In the answer, every entry must appear exactly as given.

[Material for the task Boundary: Start]

(** * The bytes of the blocks *)

Lemma cstring_cut a b : Forall (fun c => c <> 0) a -> hd0 b = 0 -> cstring (a ++ b) = a.
Proof.
  intros Ha Hb. induction Ha as [|c a Hc _ IH]; cbn [app].
  - rewrite cstring_split, Hb. done.
  - cbn [cstring]. by rewrite (proj2 (Z.eqb_neq _ _) Hc), IH.
Qed.

Lemma fblock_fbytes v ad bn : (forall c, is_block (v c)) -> fblock v ad bn = fbytes v ad (bn * BSIZE) BSIZE.
Proof.
  intros Hok. destruct (fblock_ok v ad bn Hok) as [Hl _]. apply bytes_ext; [by rewrite length_fbytes, Hl|].
  intros j Hj. rewrite Hl in Hj. unfold BSIZEn in Hj. rewrite (nth0_lookup (fbytes _ _ _ _)), lookup_fbytes by (rewrite BSIZE_val; lia).
  cbn [from_option default id]. unfold fbyte. destruct (block_of (bn * BSIZE + Z.of_nat j) bn (Z.of_nat j)) as [-> ->]; [rewrite BSIZE_val; lia|done|].
  by rewrite Nat2Z.id.
Qed.

(** The blocks of a file that holds [data]. *)
Section data.
Context (v : Z -> bytes) (ad : list Z) (data : bytes) (K : Z).
Context (Hok : forall c, is_block (v c)).
Context (Hdata : forall k, 0 <= k < K * BSIZE -> fbyte v ad k = nth0 data (Z.to_nat k)).
Context (Hnz : Forall (fun c => c <> 0) data).
Context (HK : (K - 1) * BSIZE < Z.of_nat (length data) <= K * BSIZE).

Lemma data_block j : 0 <= j < K -> cstring (fblock v ad j) = slice data (512 * Z.to_nat j) 512.
Proof.
  intros Hj. rewrite fblock_fbytes by done. rewrite BSIZE_val in *. set (a := slice data (512 * Z.to_nat j) 512).
  assert (Ha : length a = Nat.min 512 (length data - 512 * Z.to_nat j)) by (unfold a, slice; by rewrite length_take, length_drop).
  replace (fbytes v ad (j * 512) 512) with (a ++ replicate (512 - length a) 0).
  - apply cstring_cut; [by apply Forall_slice|]. by destruct (512 - length a)%nat.
  - apply bytes_ext; [rewrite length_fbytes, length_app, length_replicate; lia|]. rewrite length_app, length_replicate.
    intros k Hk. rewrite (nth0_lookup (fbytes _ _ _ _)), lookup_fbytes by lia. cbn [from_option default id].
    rewrite Hdata by lia. rewrite !nth0_lookup. destruct (decide (k < length a)%nat) as [Hka|Hka].
    + rewrite lookup_app_l by done. unfold a. rewrite lookup_slice, decide_True by lia. do 2 f_equal. lia.
    + rewrite lookup_app_r, lookup_replicate_2 by lia. rewrite lookup_ge_None_2 by lia. done.
Qed.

[Material for the task Boundary: End]

# Response
(** * The bytes of the blocks *)

Lemma cstring_cut a b : Forall (fun c => c <> 0) a -> hd0 b = 0 -> cstring (a ++ b) = a.
Proof.
  intros Ha Hb. induction Ha as [|c a Hc _ IH]; cbn [app].
  - rewrite cstring_split, Hb. done.
  - cbn [cstring]. by rewrite (proj2 (Z.eqb_neq _ _) Hc), IH.
Qed.

Lemma fblock_fbytes v ad bn : (forall c, is_block (v c)) -> fblock v ad bn = fbytes v ad (bn * BSIZE) BSIZE.
Proof.
  intros Hok. destruct (fblock_ok v ad bn Hok) as [Hl _]. apply bytes_ext; [by rewrite length_fbytes, Hl|].
  intros j Hj. rewrite Hl in Hj. unfold BSIZEn in Hj. rewrite (nth0_lookup (fbytes _ _ _ _)), lookup_fbytes by (rewrite BSIZE_val; lia).
  cbn [from_option default id]. unfold fbyte. destruct (block_of (bn * BSIZE + Z.of_nat j) bn (Z.of_nat j)) as [-> ->]; [rewrite BSIZE_val; lia|done|].
  by rewrite Nat2Z.id.
Qed.

(** The blocks of a file that holds [data]. *)
Section data.
Context (v : Z -> bytes) (ad : list Z) (data : bytes) (K : Z).
Context (Hok : forall c, is_block (v c)).
Context (Hdata : forall k, 0 <= k < K * BSIZE -> fbyte v ad k = nth0 data (Z.to_nat k)).
Context (Hnz : Forall (fun c => c <> 0) data).
Context (HK : (K - 1) * BSIZE < Z.of_nat (length data) <= K * BSIZE).

Lemma data_block j : 0 <= j < K -> cstring (fblock v ad j) = slice data (512 * Z.to_nat j) 512.
Proof.
  intros Hj. rewrite fblock_fbytes by done. rewrite BSIZE_val in *. set (a := slice data (512 * Z.to_nat j) 512).
  assert (Ha : length a = Nat.min 512 (length data - 512 * Z.to_nat j)) by (unfold a, slice; by rewrite length_take, length_drop).
  replace (fbytes v ad (j * 512) 512) with (a ++ replicate (512 - length a) 0).
  - apply cstring_cut; [by apply Forall_slice|]. by destruct (512 - length a)%nat.
  - apply bytes_ext; [rewrite length_fbytes, length_app, length_replicate; lia|]. rewrite length_app, length_replicate.
    intros k Hk. rewrite (nth0_lookup (fbytes _ _ _ _)), lookup_fbytes by lia. cbn [from_option default id].
    rewrite Hdata by lia. rewrite !nth0_lookup. destruct (decide (k < length a)%nat) as [Hka|Hka].
    + rewrite lookup_app_l by done. unfold a. rewrite lookup_slice, decide_True by lia. do 2 f_equal. lia.
    + rewrite lookup_app_r, lookup_replicate_2 by lia. rewrite lookup_ge_None_2 by lia. done.
Qed.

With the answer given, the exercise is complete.